A WRITER with roots in Worcester who made her name with her bestselling historical novels and who was a staunch defender of Richard III has died.

Rosemary Hawley Jarman lived in Orchard Way, Callow End, and made her name with the award-winning bestseller "We Speak No Treason" (published in 1971) about the Plantagenet king, killed at the Battle of Bosworth in 1485.

Mrs Jarman, who was born in Worcester and attended St Mary’s Convent and the Alice Ottley School, died aged 79 in Pembrokeshire, Wales, on March 17.

Ironically, considering she confessed to hating history lessons at school, her early books were historical novels.

Other books included The King's Grey Mare which was about Elizabeth Woodville, the wife of Edward IV, and Crown In Candlelight, the story of Katherine of Valois, daughter of the mad king of France and her love for England's Henry V.

She was a member of the Richard III Society and a staunch defender of the king's reputation more than 40 years before his body was found in a Leicester car park.

Her novel showed the human face of a king some say was demonised by Shakespeare as a conniving hunchbacked villain.

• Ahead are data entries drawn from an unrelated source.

(** * MitreAttackData: relationship resolution over a STIX 2.0 store

    A shallow embedding of [mitreattack/stix20/MitreAttackData.py].

    Python values are modelled as follows:
    - [str] as [string]; the test [a in b] on two strings as [str_in a b];
    - a [dict] with string keys as an insertion-ordered association list
      with unique keys ([dict]), since the source iterates over dictionaries;
    - exceptions as the [Raise] case of [result]; a function that returns
      is [Ok];
    - STIX objects as records, the optional flags as [option bool]. *)

From Stdlib Require Import String Ascii List Bool Arith Lia Permutation.
Import ListNotations.
Open Scope string_scope.
Open Scope list_scope.

Set Implicit Arguments.

(* ================================================================= *)
(** ** Exceptions *)

Inductive exn : Type :=
| ValueError
| IndexError
| KeyError
| AttributeError
| InvalidFilter.

Inductive result (A : Type) : Type :=
| Ok (a : A)
| Raise (e : exn).

Arguments Ok {A} a.
Arguments Raise {A} e.

Definition bind {A B : Type} (c : result A) (k : A -> result B) : result B :=
  match c with
  | Ok a => k a
  | Raise e => Raise e
  end.

Notation "x <- c ;; k" := (bind c (fun x => k))
  (at level 61, c at next level, right associativity).

(** [for x in xs: s = body(s, x)], stopping at the first exception. *)
Fixpoint for_each {A S : Type} (xs : list A) (s : S) (body : S -> A -> result S)
  : result S :=
  match xs with
  | [] => Ok s
  | x :: xs' => s' <- body s x ;; for_each xs' s' body
  end.

(** [xs[i]] on a Python list. *)
Definition list_index {A : Type} (xs : list A) (i : nat) : result A :=
  match nth_error xs i with
  | Some x => Ok x
  | None => Raise IndexError
  end.

(* ================================================================= *)
(** ** Strings *)

(** Python's [needle in hay] on strings: [needle] occurs as a substring. *)
Fixpoint str_in (needle hay : string) : bool :=
  String.prefix needle hay ||
  match hay with
  | EmptyString => false
  | String _ hay' => str_in needle hay'
  end.

Definition str_mem (s : string) (l : list string) : bool :=
  existsb (String.eqb s) l.

(* ================================================================= *)
(** ** Dictionaries *)

Section Dict.
Variable V : Type.

Definition dict := list (string * V).

Fixpoint dict_get (k : string) (d : dict) : option V :=
  match d with
  | [] => None
  | (k', v) :: d' => if k' =? k then Some v else dict_get k d'
  end.

(** [k in d] *)
Definition dict_mem (k : string) (d : dict) : bool :=
  match dict_get k d with
  | Some _ => true
  | None => false
  end.

(** [d[k]] *)
Definition dict_index (k : string) (d : dict) : result V :=
  match dict_get k d with
  | Some v => Ok v
  | None => Raise KeyError
  end.

(** [d[k] = v]: an existing key keeps its position, a new key goes last. *)
Fixpoint dict_set (k : string) (v : V) (d : dict) : dict :=
  match d with
  | [] => [(k, v)]
  | (k', v') :: d' =>
      if k' =? k then (k, v) :: d' else (k', v') :: dict_set k v d'
  end.

Definition dict_keys (d : dict) : list string := map fst d.

(** [{**a, **b}] *)
Definition dict_union (a b : dict) : dict :=
  fold_left (fun acc kv => dict_set (fst kv) (snd kv) acc) b a.
End Dict.

Arguments dict_get {V} k d.
Arguments dict_mem {V} k d.
Arguments dict_index {V} k d.
Arguments dict_set {V} k v d.
Arguments dict_keys {V} d.
Arguments dict_union {V} a b.

(* ================================================================= *)
(** ** STIX objects *)

Record ExternalReference : Type := {
  source_name : string;
  external_id : option string
}.

(** A domain object (technique, group, software, campaign, ...). *)
Record Entity : Type := {
  ent_id : string;
  ent_type : string;
  ent_name : option string;
  ent_aliases : option (list string);
  ent_x_mitre_aliases : option (list string);
  ent_external_references : option (list ExternalReference);
  ent_x_mitre_deprecated : option bool;
  ent_revoked : option bool
}.

(** A relationship object; stix2 requires its three defining fields. *)
Record Relationship : Type := {
  rel_id : string;
  relationship_type : string;
  source_ref : string;
  target_ref : string;
  rel_x_mitre_deprecated : option bool;
  rel_revoked : option bool
}.

Inductive StixObject : Type :=
| SDO (e : Entity)
| SRO (r : Relationship).

Definition obj_id (o : StixObject) : string :=
  match o with
  | SDO e => ent_id e
  | SRO r => rel_id r
  end.

Definition obj_type (o : StixObject) : string :=
  match o with
  | SDO e => ent_type e
  | SRO _ => "relationship"
  end.

Definition obj_x_mitre_deprecated (o : StixObject) : option bool :=
  match o with
  | SDO e => ent_x_mitre_deprecated e
  | SRO r => rel_x_mitre_deprecated r
  end.

Definition obj_revoked (o : StixObject) : option bool :=
  match o with
  | SDO e => ent_revoked e
  | SRO r => rel_revoked r
  end.

(** [x.get(key, default)] on an optional field. *)
Definition get_default {A : Type} (field : option A) (default : A) : A :=
  match field with
  | Some a => a
  | None => default
  end.

(** [b is False] on a boolean. *)
Definition is_False (b : bool) : bool := negb b.

(** [r.target_ref]: only relationship objects have the attribute. *)
Definition attr_target_ref (o : StixObject) : result string :=
  match o with
  | SRO r => Ok (target_ref r)
  | SDO _ => Raise AttributeError
  end.

(* ================================================================= *)
(** ** The entity store

    The store is stix2's [MemoryStore], loaded once from a bundle; it is
    not part of this repository.  Its two entry points used here are
    [query] (a conjunction of filters over the loaded objects, in load
    order) and [relationships]. *)

Inductive FilterOp : Type := OpEq | OpIn | OpContains.

Inductive FilterValue : Type :=
| FStr (s : string)
| FBool (b : bool)
| FStrs (l : list string).

Record Filter : Type := mkFilter {
  f_property : string;
  f_op : FilterOp;
  f_value : FilterValue
}.

(** The value an object has for a property name, when it has one. *)
Definition get_property (o : StixObject) (p : string) : option FilterValue :=
  if p =? "id" then Some (FStr (obj_id o))
  else if p =? "type" then Some (FStr (obj_type o))
  else if p =? "revoked" then option_map FBool (obj_revoked o)
  else if p =? "x_mitre_deprecated" then option_map FBool (obj_x_mitre_deprecated o)
  else
    match o with
    | SDO e =>
        if p =? "name" then option_map FStr (ent_name e)
        else if p =? "aliases" then option_map FStrs (ent_aliases e)
        else if p =? "x_mitre_aliases" then option_map FStrs (ent_x_mitre_aliases e)
        else if p =? "external_references.external_id" then
          option_map
            (fun refs =>
               FStrs (flat_map (fun r => match external_id r with
                                         | Some i => [i]
                                         | None => []
                                         end) refs))
            (ent_external_references e)
        else None
    | SRO r =>
        if p =? "relationship_type" then Some (FStr (relationship_type r))
        else if p =? "source_ref" then Some (FStr (source_ref r))
        else if p =? "target_ref" then Some (FStr (target_ref r))
        else None
    end.
(** * The Gaussian primitive store of gaussian-splatting-cuda

    A shallow embedding of [src/gaussian.cu]: the [GaussianModel] with its
    six optimizable tensors, its three bookkeeping tensors and the Adam
    optimizer bound to them, together with the structural mutations
    ([prune_points], [densification_postfix], [densify_and_clone],
    [densify_and_split], [Densify_and_prune]), [Reset_opacity],
    [Add_densification_stats] and [Save_as_ply]; then the rest of the
    interface ([One_up_sh_degree], [Get_features], [Create_from_pcd],
    [Training_setup], [Update_learning_rate], [Get_covariance]) and, of
    [src/utils.cu], [getProjectionMatrix] and [rotmat2qvec] on doubles.

    Tensor elements are kept abstract (class [Scalar]): the source computes
    in 32-bit floating point on the device, and the statements below hold
    for every arithmetic unless they name one.  Two instances are given:
    the real numbers with a NaN, on which the runs at the end of the file
    are made, and the arithmetic of binary32, on which the statistics are
    computed bit for bit. *)

From Stdlib Require Import Reals Lra QArith Qpower.
From Stdlib Require Import Floats.SpecFloat.
From stdpp Require Import base list gmap strings.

Her friend Edna Jones said she lost touch with Mrs Jarman when she moved to Pembrokeshire in Wales in August 1986 with her partner Roy T. Plumb, also a writer whom she married.

Mrs Jones said her closest friend from the 1980s was the successful writer of fantasy novels, Tanith Lee.

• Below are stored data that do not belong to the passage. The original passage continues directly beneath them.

Lemma destroy_frees_every_key_witness :
  exists tr,
    hashtable_destroy table_abc = Done tr
    /\ tr = ((fun e => FreeKey (key e)) <$> entries table_abc)
            ++ [FreeEntries; FreeTable]
    /\ Some <$> freed_keys tr = fst <$> pairs (entries table_abc).
Proof.
  apply (destroy_frees_every_key table_abc).
  split; [reflexivity|simpl; lia].
Defined.

(** ** X15 - X17: the field tags of [main.c] *)

Lemma read_int_old cs x p :
  1 <= p <= Z.of_nat (Datatypes.length cs) ->
  read_int (cs ++ [x]) p = read_int cs p.
Proof.
  intros Hp. unfold read_int. destruct (Z.leb_spec p 0); [lia|].
  rewrite lookup_app_l by lia. done.
Qed.

Lemma read_int_new cs x :
  read_int (cs ++ [x]) (Z.of_nat (Datatypes.length cs) + 1) = Done x.
Proof.
  unfold read_int.
  destruct (Z.leb_spec (Z.of_nat (Datatypes.length cs) + 1) 0); [lia|].
  replace (Z.to_nat (Z.of_nat (Datatypes.length cs) + 1 - 1))
    with (Datatypes.length cs) by lia.
  by rewrite lookup_app_r, Nat.sub_diag.
Qed.

Lemma field_tag_cases ndebug fuel s k h n s' h' :
  field_tag ndebug fuel s k h = Done ((n, s'), h') ->
  (exists p,
     hashtable_get fuel (key_hashtable s) k = Done p /\ p <> NULL
     /\ read_int (cells s) p = Done n /\ s' = s /\ h' = h)
  \/ (hashtable_get fuel (key_hashtable s) k = Done NULL
      /\ head h <> Some false
      /\ n = to_int (counter s)
      /\ exists r t',
           hashtable_set ndebug fuel (key_hashtable s) k
             (Z.of_nat (Datatypes.length (cells s)) + 1) (tail h)
           = Done ((r, t'), h')
           /\ s' = {| key_hashtable := t';
                      counter := u64 (counter s + 1);
                      cells := cells s ++ [to_int (counter s)] |}).
Proof.
  unfold field_tag, bind, lift. intros H.
  destruct (hashtable_get fuel (key_hashtable s) k) as [p| | |];
    simpl in H; try done.
  destruct (Z.eqb_spec p NULL) as [Hz|Hp].
  - subst p. right. split; [done|].
    unfold alloc in H. destruct h as [|[] h0]; simpl in H; try done.
    + destruct (hashtable_set ndebug fuel _ k _ []) as [[[r t'] h1]| | |]
        eqn:E; simpl in H; try done.
      rewrite read_int_new in H. simpl in H. injection H as <- <- <-.
      split; [done|]. split; [done|]. by exists r, t'.
    + destruct (hashtable_set ndebug fuel _ k _ h0) as [[[r t'] h1]| | |]
        eqn:E; simpl in H; try done.
      rewrite read_int_new in H. simpl in H. injection H as <- <- <-.
      split; [done|]. split; [done|]. by exists r, t'.
  - left. exists p.
    destruct (read_int (cells s) p) as [m| | |]; simpl in H; try done.
    injection H as <- <- <-. done.
Qed.

Lemma field_tag_set_holds ndebug fuel t k v h r t' h' k2 p :
  wf t -> v <> NULL ->
  hashtable_set ndebug fuel t k v h = Done ((r, t'), h') ->
  holds (entries t') k2 p ->
  (same_key k k2 /\ p = v /\ r <> None) \/ holds (entries t) k2 p.
Proof.
  intros Hwf Hv H Hh. destruct r as [kk|].
  - apply (set_stored_holds _ _ _ _ _ _ _ _ _ k2 p Hwf H) in Hh
      as [[Hs ->]|[_ Hh]]; [left|by right]. done.
  - right. destruct (set_sound _ _ _ _ _ _ _ _ _ Hwf Hv H)
      as (_ & _ & _ & Hh' & _). by apply Hh'.
Qed.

Mrs Jones, who met Mrs Jarman when she joined the Worcester Writer's Circle in St John's in the 1960s, said: "Fortunately, she fully recovered from a lung cancer operation and went on to write several successful fantasy novels which I believe did well, especially in the USA.

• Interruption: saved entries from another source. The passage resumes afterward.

(** One effect against the world: its answer, or the message raised. *)
Definition handle {X : Type} (e : effect X) (w : world) : (X + string) * world :=
  match e in effect T return (T + string) * world with
  | UseState initial =>
      match hook w with
      | Some current => (inl current, w)
      | None => (inl initial, with_hook (Some initial) w)
      end
  | SetState update => (inl tt, with_hook (option_map update (hook w)) w)
  | Fetch url => (inl (network w url), w)
  | StorageGet key => (inl (storage w key), w)
  | StorageSet key value =>
      (inl tt, with_storage (fun k => if String.eqb k key then Some value else storage w k) w)
  | Argv => (inl (argv w), w)
  | Throw message => (inr message, w)
  end.

Inductive outcome (A : Type) : Type :=
| Returned (a : A) (w : world)
| Threw (message : string) (w : world).

Arguments Returned {A} a w.
Arguments Threw {A} message w.

Fixpoint run {A : Type} (p : prog A) (w : world) : outcome A :=
  match p with
  | Ret a => Returned a w
  | Vis e k =>
      match handle e w with
      | (inl x, w') => run (k x) w'
      | (inr message, w') => Threw message w'
      end
  end.

Definition world_of {A : Type} (o : outcome A) : world :=
  match o with Returned _ w | Threw _ w => w end.

(** A program that touches nothing but the component's own state. *)
Inductive local_only {A : Type} : prog A -> Prop :=
| local_ret (a : A) : local_only (Ret a)
| local_use (initial : number) (k : number -> prog A) :
    (forall x, local_only (k x)) -> local_only (Vis (UseState initial) k)
| local_set (update : number -> number) (k : unit -> prog A) :
    (forall x, local_only (k x)) -> local_only (Vis (SetState update) k).

(** *** Reading a tree *)

Fixpoint lookup_prop (name : string) (props : list (string * prop)) : option prop :=
  match props with
  | [] => None
  | (key, p) :: rest => if String.eqb key name then Some p else lookup_prop name rest
  end.

Definition props_of (n : node) : list (string * prop) :=
  match n with Element _ props _ => props | _ => [] end.

Definition children_of (n : node) : list node :=
  match n with Element _ _ children => children | _ => [] end.

Definition handler_of (name : string) (n : node) : option (prog unit) :=
  match lookup_prop name (props_of n) with
  | Some (Handler h) => Some h
  | _ => None
  end.

(** The elements with a given tag, in document order. *)
Fixpoint elements_by_tag (tag : string) (n : node) : list node :=
  match n with
  | Element t _ children =>
      ((if String.eqb t tag then [n] else []) ++ flat_map (elements_by_tag tag) children)%list
  | _ => []
  end.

"Her admiration and affection for this late king had never diminished over the years. Rosemary was totally convinced that Richard III was grossly defamed and her researches proved he was not the monster created by the great Bard.

"His play about Richard III was an excellent and dramatic tale but, factually, she felt it could not be further from the truth. But she also conceded that Shakespeare could never have written a truthful account of Richard without running the risk of the Tudors chopping off his head."

We reported in the Worcester News at the time how her historical novels brought to life a medieval world of 'violence, bawdy humour and death'.

Her first novel, "We Speak No Treason" was hailed as the historical novel of its decade and shot up the bestseller charts.

She wrote the novel purely for herself and her mother with no thought of publication.

It was only by chance, when Rosemary was having it typed up, that it fell into the hands of a publisher who was enthralled by the story and the precise historical facts.

She had written it on a portable typewriter balanced on a chair while she sat on her bed.

It took her over three years of evening work before it was finished as she was working full-time as a typist at the time as part of her job as a clerk at Upton-on-Severn council.

Her success with the novel meant she was able to give up the job.

Rosemary had a belief in reincarnation and inheriting the memories of our ancestors through our blood.

We Speak No Treason was published in the US and translated into Dutch and German.